In this study, we assumed that the environmental gradient caused the isotopic differences in POM in this littoral area. Although estimating the environmental factors that determine the carbon isotope value of POM was not the purpose of this study, we found that EC and chlorophyll were strongly associated with the carbon isotope value of POMs (mainly from phytoplankton). The δ 13C values of POM are usually correlated with δ 13C values of dissolved inorganic carbon (DIC) (Fry, 1996). The δ 13C values of DIC are generally related with conductivity in a transition zone because of changes in DIC species from CO2 gas to bicarbonate, which has a much higher carbon isotope value than CO2 gas (Bade et al., 2004; Gillikin et al., 2006). Thus, conductivity might be an important indicator of the isotope composition of POM. Spatial heterogeneity of EC is especially likely to occur in the transition zone of aquatic habitats, such as in lake-stream and river-estuary habitats.
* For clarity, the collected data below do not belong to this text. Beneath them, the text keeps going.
(** * Microlensing.py: the analytic point-lens model

    A shallow embedding of the numeric functions of [Microlensing.py]
    ([EinsteinRadius], [EinsteinCrossTime], [Y], [X], [Magnification],
    [X_ext_source] and the numeric part of [run]) and the properties of
    them that the specification states.

    Number model.  The program computes with NumPy [float64] values.  They
    are embedded as real numbers extended with the three IEEE special
    values the program can produce: [PInf], [NInf] and [NaN].  Arithmetic on
    finite values is exact real arithmetic: rounding, overflow, underflow
    and the sign of zero are not modelled (every zero is the positive
    zero).  The special values follow IEEE 754 as NumPy applies it: a
    division by zero or an invalid operation is reported by a warning and
    the operation returns an infinity or NaN; no exception is raised.  None
    of the embedded functions contains a [raise], so each is a total
    function into [npfloat].

    Two properties of the program depend on what the exact model leaves
    out, and for them a second embedding stands beside the first:
    [Magnification64] is [Magnification] in IEEE binary64 arithmetic
    (the primitive floats), and [X_ext_source_at] is [X_ext_source] over an
    angle grid that ends at a given value, used with the float64 value of
    [2*np.pi]. *)

From Stdlib Require Import Reals Lra Lia List.
From Stdlib Require String Ascii DecimalString.
From Stdlib Require PrimFloat FloatOps SpecFloat.
Import ListNotations.
Import String.StringSyntax.
Delimit Scope string_scope with string.
Bind Scope string_scope with String.string.
Import PrimFloat.PrimFloatNotationsInternalA.
Number Notation PrimFloat.float PrimFloat.parser PrimFloat.printer
  : float_scope.

Local Open Scope R_scope.

(** ** The value type *)

Inductive npfloat : Type :=
| Fin (x : R)
| PInf
| NInf
| NaN.

(** Sign of a real, as a [comparison] with zero. *)
Definition Rsign (x : R) : comparison :=
  match total_order_T x 0 with
  | inleft (left _) => Lt
  | inleft (right _) => Eq
  | inright _ => Gt
  end.

(** Sign of a value that is not NaN. *)
Definition fsign (x : npfloat) : comparison :=
  match x with
  | Fin a => Rsign a
  | PInf => Gt
  | NInf => Lt
  | NaN => Eq
  end.

Definition sign_mul (s t : comparison) : comparison :=
  match s, t with
  | Eq, _ | _, Eq => Eq
  | Gt, Gt | Lt, Lt => Gt
  | Gt, Lt | Lt, Gt => Lt
  end.

(** The infinity of a sign; the sign of zero gives NaN (as in 0 * inf and
    0 / 0). *)
Definition inf_of (s : comparison) : npfloat :=
  match s with
  | Gt => PInf
  | Lt => NInf
  | Eq => NaN
  end.

Definition fneg (x : npfloat) : npfloat :=
  match x with
  | Fin a => Fin (- a)
  | PInf => NInf
  | NInf => PInf
  | NaN => NaN
  end.

Definition fadd (x y : npfloat) : npfloat :=
  match x, y with
  | NaN, _ | _, NaN => NaN
  | Fin a, Fin b => Fin (a + b)
  | PInf, NInf | NInf, PInf => NaN
  | PInf, _ | _, PInf => PInf
  | NInf, _ | _, NInf => NInf
  end.

Definition fsub (x y : npfloat) : npfloat := fadd x (fneg y).

Definition fmul (x y : npfloat) : npfloat :=
  match x, y with
  | NaN, _ | _, NaN => NaN
  | Fin a, Fin b => Fin (a * b)
  | _, _ => inf_of (sign_mul (fsign x) (fsign y))
  end.

(** Division.  A finite value over zero is an infinity of the sign of the
    numerator, 0/0 is NaN, a finite value over an infinity is zero. *)
Definition fdiv (x y : npfloat) : npfloat :=
  match x, y with
  | NaN, _ | _, NaN => NaN
  | Fin a, Fin b =>
      if Req_dec_T b 0 then inf_of (Rsign a) else Fin (a / b)
  | Fin _, _ => Fin 0
  | _, Fin b =>
      if Req_dec_T b 0 then x else inf_of (sign_mul (fsign x) (Rsign b))
  | _, _ => NaN
  end.

(** [np.sqrt]: NaN on a negative argument. *)
Definition fsqrt (x : npfloat) : npfloat :=
  match x with
  | Fin a => if Rlt_dec a 0 then NaN else Fin (sqrt a)
  | PInf => PInf
  | NInf | NaN => NaN
  end.

(** [np.cos] and [np.sin]: NaN on an infinity. *)
Definition fcos (x : npfloat) : npfloat :=
  match x with
  | Fin a => Fin (cos a)
  | _ => NaN
  end.

Definition fsin (x : npfloat) : npfloat :=
  match x with
  | Fin a => Fin (sin a)
  | _ => NaN
  end.

(** [x**2]. *)
Definition fsq (x : npfloat) : npfloat := fmul x x.

Declare Scope npfloat_scope.
Delimit Scope npfloat_scope with np.
Bind Scope npfloat_scope with npfloat.
Infix "+" := fadd : npfloat_scope.
Infix "-" := fsub : npfloat_scope.
Infix "*" := fmul : npfloat_scope.
Infix "/" := fdiv : npfloat_scope.

(** ** NumPy arrays

    One-dimensional arrays are lists.  A unary function applies
    elementwise; a binary operation between a scalar and an array
    broadcasts the scalar; between two arrays of the same length it applies
    pairwise (every pair of arrays the program combines has the same
    length). *)

Definition ndarray : Type := list npfloat.

Fixpoint zip_with (f : npfloat -> npfloat -> npfloat) (a b : ndarray)
  : ndarray :=
  match a, b with
  | x :: a', y :: b' => f x y :: zip_with f a' b'
  | _, _ => []
  end.

(** [np.ones(n)]. *)
Definition ones (n : nat) : ndarray := repeat (Fin 1) n.

(** [np.linspace(start, stop, num)] with the default [endpoint=True]:
    [step = (stop - start) / (num - 1)], the samples
    [arange(num) * step + start], and the last sample set to [stop]. *)
Definition linspace (start stop : R) (num : nat) : list R :=
  match num with
  | O => []
  | 1%nat => [start]
  | S m =>
      let step := (stop - start) / INR m in
      map (fun i => INR i * step + start) (seq 0 m) ++ [stop]
  end.

(** ** The model functions *)

(** [Y(t, t0, tE, u0)]: [t] is an array, [tE] stands for [tE.value]. *)
Definition Y (t : ndarray) (t0 tE u0 : npfloat) : ndarray * ndarray :=
  let y1 := map (fun ti => (ti - t0) / tE)%np t in
  let y2 := map (fun one => (one * u0)%np) (ones (length t)) in
  (y1, y2).

(** [X(y1, y2, plus)] on scalars. *)
Definition X (y1 y2 : npfloat) (plus : bool) : npfloat * npfloat :=
  let Q := (fsqrt (fsq y1 + fsq y2 + Fin 4) / fsqrt (fsq y1 + fsq y2))%np in
  if plus then
    ((Fin 0.5 * (Fin 1 + Q) * y1)%np, (Fin 0.5 * (Fin 1 + Q) * y2)%np)
  else
    ((Fin 0.5 * (Fin 1 - Q) * y1)%np, (Fin 0.5 * (Fin 1 - Q) * y2)%np).

(** [Magnification(y1, y2, s_flux)] on scalars. *)
Definition Magnification (y1 y2 s_flux : npfloat) : npfloat :=
  let y := fsqrt (fsq y1 + fsq y2)%np in
  (s_flux * (fsq y + Fin 2) / y / fsqrt (fsq y + Fin 4))%np.

(** [X] and [Magnification] applied to arrays, as [run] does for the dense
    series: every operation is elementwise, so the result at an index is
    the scalar function at that index. *)
Definition X_arr (y1 y2 : ndarray) (plus : bool) : ndarray * ndarray :=
  let Q := zip_with fdiv
             (map fsqrt (map (fun s => s + Fin 4)%np
                             (zip_with fadd (map fsq y1) (map fsq y2))))
             (map fsqrt (zip_with fadd (map fsq y1) (map fsq y2))) in
  if plus then
    (zip_with fmul (map (fun q => Fin 0.5 * (Fin 1 + q))%np Q) y1,
     zip_with fmul (map (fun q => Fin 0.5 * (Fin 1 + q))%np Q) y2)
  else
    (zip_with fmul (map (fun q => Fin 0.5 * (Fin 1 - q))%np Q) y1,
     zip_with fmul (map (fun q => Fin 0.5 * (Fin 1 - q))%np Q) y2).

Definition Magnification_arr (y1 y2 : ndarray) (s_flux : npfloat)
  : ndarray :=
  let y := map fsqrt (zip_with fadd (map fsq y1) (map fsq y2)) in
  zip_with fdiv
    (zip_with fdiv
       (map (fun s => s_flux * (s + Fin 2))%np (map fsq y)) y)
    (map fsqrt (map (fun s => s + Fin 4)%np (map fsq y))).

(** The angle grid of [X_ext_source]: [np.linspace(0.0, 2*np.pi, 360)]. *)
Definition phi_grid : list R := linspace 0 (2 * PI) 360.

(** [X_ext_source(y1, y2, r, plus)].  [y1], [y2] and [r] are scalars (in
    [run] the centre is an array of length one, which broadcasts against
    the 360 angles like a scalar). *)
Definition X_ext_source (y1 y2 r : npfloat) (plus : bool)
  : ndarray * ndarray :=
  let phi := map Fin phi_grid in
  let dy1 := map (fun c => r * c)%np (map fcos phi) in
  let dy2 := map (fun s => r * s)%np (map fsin phi) in
  let yy1 := map (fun d => y1 + d)%np dy1 in
  let yy2 := map (fun d => y2 + d)%np dy2 in
  let Q := zip_with fdiv
             (map fsqrt (map (fun s => s + Fin 4)%np
                             (zip_with fadd (map fsq yy1) (map fsq yy2))))
             (map fsqrt (zip_with fadd (map fsq yy1) (map fsq yy2))) in
  if plus then
    (zip_with fmul (map (fun q => Fin 0.5 * (Fin 1 + q))%np Q) yy1,
     zip_with fmul (map (fun q => Fin 0.5 * (Fin 1 + q))%np Q) yy2)
  else
    (zip_with fmul (map (fun q => Fin 0.5 * (Fin 1 - q))%np Q) yy1,
     zip_with fmul (map (fun q => Fin 0.5 * (Fin 1 - q))%np Q) yy2).

(** ** The same functions in float64

    [Magnification] in IEEE binary64 arithmetic, round to nearest even:
    every operation of the source is the primitive float operation, in
    the order of the source; [x**2] is the product [x * x] (NumPy's
    square). *)
Definition Magnification64 (y1 y2 s_flux : PrimFloat.float)
  : PrimFloat.float :=
  let y := PrimFloat.sqrt
             (PrimFloat.add (PrimFloat.mul y1 y1) (PrimFloat.mul y2 y2)) in
  PrimFloat.div
    (PrimFloat.div
       (PrimFloat.mul s_flux (PrimFloat.add (PrimFloat.mul y y) 2%float))
       y)
    (PrimFloat.sqrt (PrimFloat.add (PrimFloat.mul y y) 4%float)).

(** The value of [np.pi]: the float64 nearest to pi,
    [0x1.921fb54442d18p+1 = 7074237752028440 * 2^-51]. *)
Definition np_pi : R := 7074237752028440 / 2251799813685248.

(** [X_ext_source] with the angle grid [np.linspace(0.0, two_pi, 360)]:
    the body of [X_ext_source], the last angle being a parameter.  The
    program's grid ends at the float64 value [2*np.pi], which is
    [2 * np_pi] exactly. *)
Definition X_ext_source_at (two_pi : R) (y1 y2 r : npfloat) (plus : bool)
  : ndarray * ndarray :=
  let phi := map Fin (linspace 0 two_pi 360) in
  let dy1 := map (fun c => r * c)%np (map fcos phi) in
  let dy2 := map (fun s => r * s)%np (map fsin phi) in
  let yy1 := map (fun d => y1 + d)%np dy1 in
  let yy2 := map (fun d => y2 + d)%np dy2 in
  let Q := zip_with fdiv
             (map fsqrt (map (fun s => s + Fin 4)%np
                             (zip_with fadd (map fsq yy1) (map fsq yy2))))
             (map fsqrt (zip_with fadd (map fsq yy1) (map fsq yy2))) in
  if plus then
    (zip_with fmul (map (fun q => Fin 0.5 * (Fin 1 + q))%np Q) yy1,
     zip_with fmul (map (fun q => Fin 0.5 * (Fin 1 + q))%np Q) yy2)
  else
    (zip_with fmul (map (fun q => Fin 0.5 * (Fin 1 - q))%np Q) yy1,
     zip_with fmul (map (fun q => Fin 0.5 * (Fin 1 - q))%np Q) yy2).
In such transition zones of aquatic habitats, the spatial structure of food webs, changes in conductivity, changes in the isotope values of POM or primary producers due to changes in the δ 13C values, and the concentration of DIC can be detected.
The observed negative correlation of the δ 13C values of POM with chlorophyll might indicate that changes in phytoplankton productivity affect the δ 13C values of POM. As a result of their meta-analysis, Liu et al. (2012) suggested that total phosphorous (TP), which is related to primary production by phytoplankton in lakes, is an important factor that determines the δ 13C values of POM in lakes. Increasing primary production would increase δ 13C values of phytoplankton, which is mainly composed POM, due to the limitation of carbon sources during heavy primary production (Fry, 2006). Thus, primary production would also determine the δ 13C values of POM in the study area. Differences in primary production have been observed in various parts of aquatic habitats, such as littoral and pelagic sites (Lauster, Hanson & Kratz, 2006) and hot spots of primary production (Payne & Moore, 2006). Such differences in primary production may also be important for the detection of the spatial structure of food webs in aquatic ecosystems.
Our study revealed the spatial structure of the planktonic food webs in varying habitats along environmental gradients, such as water chemistry and primary productivity gradients, within Lake Chany, even at a 100-m scale. Recently, other isotope species, such as sulfur and hydrogen, have been used to estimate the resources for food webs with small isotopic differences between producers and consumers (e.g., Cole et al., 2011; Doi et al., 2006a; Finlay, Doucett & McNelly, 2010). These isotopic species would also be useful for revealing spatial patterns in food webs by evaluating changes in isotope values along environmental gradients.